Lemma run_and_clear_spec s n e : nodes s !! n = Some e ->
  run_and_clear_callbacks n s = (Ok tt, on_nodes (alter (fun _ => cleared e) n) (log (kept_callbacks e) s)).
Proof.
  intros Hn. unfold run_and_clear_callbacks. run (get_node_ok _ _ _ Hn). unfold cleared, kept_callbacks.
  assert (Hid : forall s', nodes s' !! n = Some e -> on_nodes (alter (fun _ => e) n) s' = s').
  { intros s' Hn'. unfold on_nodes. rewrite alter_id; [by destruct s'|]. by intros ? [= <-]%(eq_trans (eq_sym Hn')). }
  assert (Hlog : log [] s = s) by (unfold log; rewrite app_nil_r; by destruct s).
  destruct (callbacks e) as [[|cb cbs]|] eqn:Ec; simpl; try by rewrite Hlog, Hid.
  run (call_all (cb :: cbs) s). unfold set_node, st_modify, on_nodes. simpl. do 2 f_equal.
  apply map_eq. intros m. destruct (decide (n = m)) as [<-|]; [by rewrite !lookup_alter_eq, Hn|by rewrite !lookup_alter_ne].
Qed.

Lemma core_node_used s R E G c es1 n e es2 e' : core s R E G -> E !! c = Some (es1 ++ (n, e) :: es2) ->
  _list_node e' = _list_node e -> _global_list_node e' = _global_list_node e -> _cache e' = _cache e ->
  core (on_nodes (alter (fun _ => e') n) s) R (<[c := es1 ++ (n, e') :: es2]> E) G.
Proof.
  intros HC He Hl Hg Hr. pose proof (core_nodup _ _ _ _ _ _ HC He) as Hnd.
  assert (Hback : forall c' es' n' e2, <[c := es1 ++ (n, e') :: es2]> E !! c' = Some es' -> (n', e2) ∈ es' ->
    exists es e1, E !! c' = Some es /\ (n', e1) ∈ es /\ _list_node e2 = _list_node e1 /\
      _global_list_node e2 = _global_list_node e1 /\ _cache e2 = _cache e1 /\ (n' = n /\ e2 = e' \/ n' <> n /\ e2 = e1)).
  { intros c' es' n' e2 [[<- <-]|[Hne E']]%lookup_insert_Some Hin.
    - exists (es1 ++ (n, e) :: es2). rewrite elem_of_app, elem_of_cons in Hin.
      assert (Hn' : (n', e2) ∈ es1 \/ (n', e2) ∈ es2 -> n' <> n).
      { intros Hin' ->. rewrite fmap_app, fmap_cons in Hnd. apply NoDup_app in Hnd as (_ & Hd & [Hn2 _]%NoDup_cons).
        destruct Hin' as [Hin'|Hin']; [|apply Hn2, list_elem_of_fmap; by exists (n, e2)].
        apply (Hd n); [apply list_elem_of_fmap; by exists (n, e2)|left]. }
      destruct Hin as [Hin|[[= -> ->]|Hin]].
      + exists e2. split_and!; try done; [set_solver|right; split; [apply Hn'; by left|done]].
      + exists e. split_and!; try done; [set_solver|by left].
      + exists e2. split_and!; try done; [set_solver|right; split; [apply Hn'; by right|done]].
    - exists es', e2. split_and!; try done. right. split; [|done]. intros ->. apply Hne.
      apply (core_unique _ _ _ _ _ _ _ _ _ _ _ HC He ltac:(apply elem_of_app; right; left) E' Hin). }
  assert (Hring : lnode <$> es1 ++ (n, e') :: es2 = lnode <$> es1 ++ (n, e) :: es2).
  { rewrite !fmap_app, !fmap_cons. unfold lnode at 2 5. simpl. by rewrite Hl. }
  assert (Hin0 : (n, e) ∈ es1 ++ (n, e) :: es2) by set_solver.
  split; simpl; try by apply HC.
  - intros c'. rewrite (c_dom _ _ _ _ HC). destruct (decide (c = c')) as [<-|].
    + rewrite He, lookup_insert_eq. split; eauto.
    + by rewrite lookup_insert_ne.
  - intros c' x' es' Hc' [[<- <-]|[Hne E']]%lookup_insert_Some; [rewrite Hring|]; by eapply c_ring.
  - intros c' es' n' e2 Hc' Hin. destruct (Hback _ _ _ _ Hc' Hin) as (es & e1 & Hes & Hin1 & -> & _ & -> & Hcase).
    destruct (c_node _ _ _ _ HC _ _ _ _ Hes Hin1) as (Hx & Hr' & Hh). split; [|done].
    destruct Hcase as [[-> ->]|[Hne ->]]; [by rewrite lookup_alter_eq, Hx|by rewrite lookup_alter_ne].
  - intros n' g. rewrite (c_timed _ _ _ _ HC). split.
    + intros (c' & es & e1 & Hes & Hin1 & Hg1). destruct (decide (c = c')) as [<-|]; [|exists c', es, e1; by rewrite lookup_insert_ne].
      rewrite He in Hes. injection Hes as <-. rewrite elem_of_app, elem_of_cons in Hin1.
      destruct Hin1 as [Hin1|[[= -> ->]|Hin1]];
        [exists c, (es1 ++ (n, e') :: es2), e1|exists c, (es1 ++ (n, e') :: es2), e'|exists c, (es1 ++ (n, e') :: es2), e1];
        rewrite lookup_insert_eq; (split_and!; [done|set_solver|congruence]).
    + intros (c' & es' & e2 & Hc' & Hin & Hg2). destruct (Hback _ _ _ _ Hc' Hin) as (es & e1 & Hes & Hin1 & _ & Hgg & _).
      exists c', es, e1. split_and!; [done|done|congruence].
Qed.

==*==

Select from the material above each line in which the string "Lemma" appears, and list those lines.

Lemma run_and_clear_spec s n e : nodes s !! n = Some e ->
Lemma core_node_used s R E G c es1 n e es2 e' : core s R E G -> E !! c = Some (es1 ++ (n, e) :: es2) ->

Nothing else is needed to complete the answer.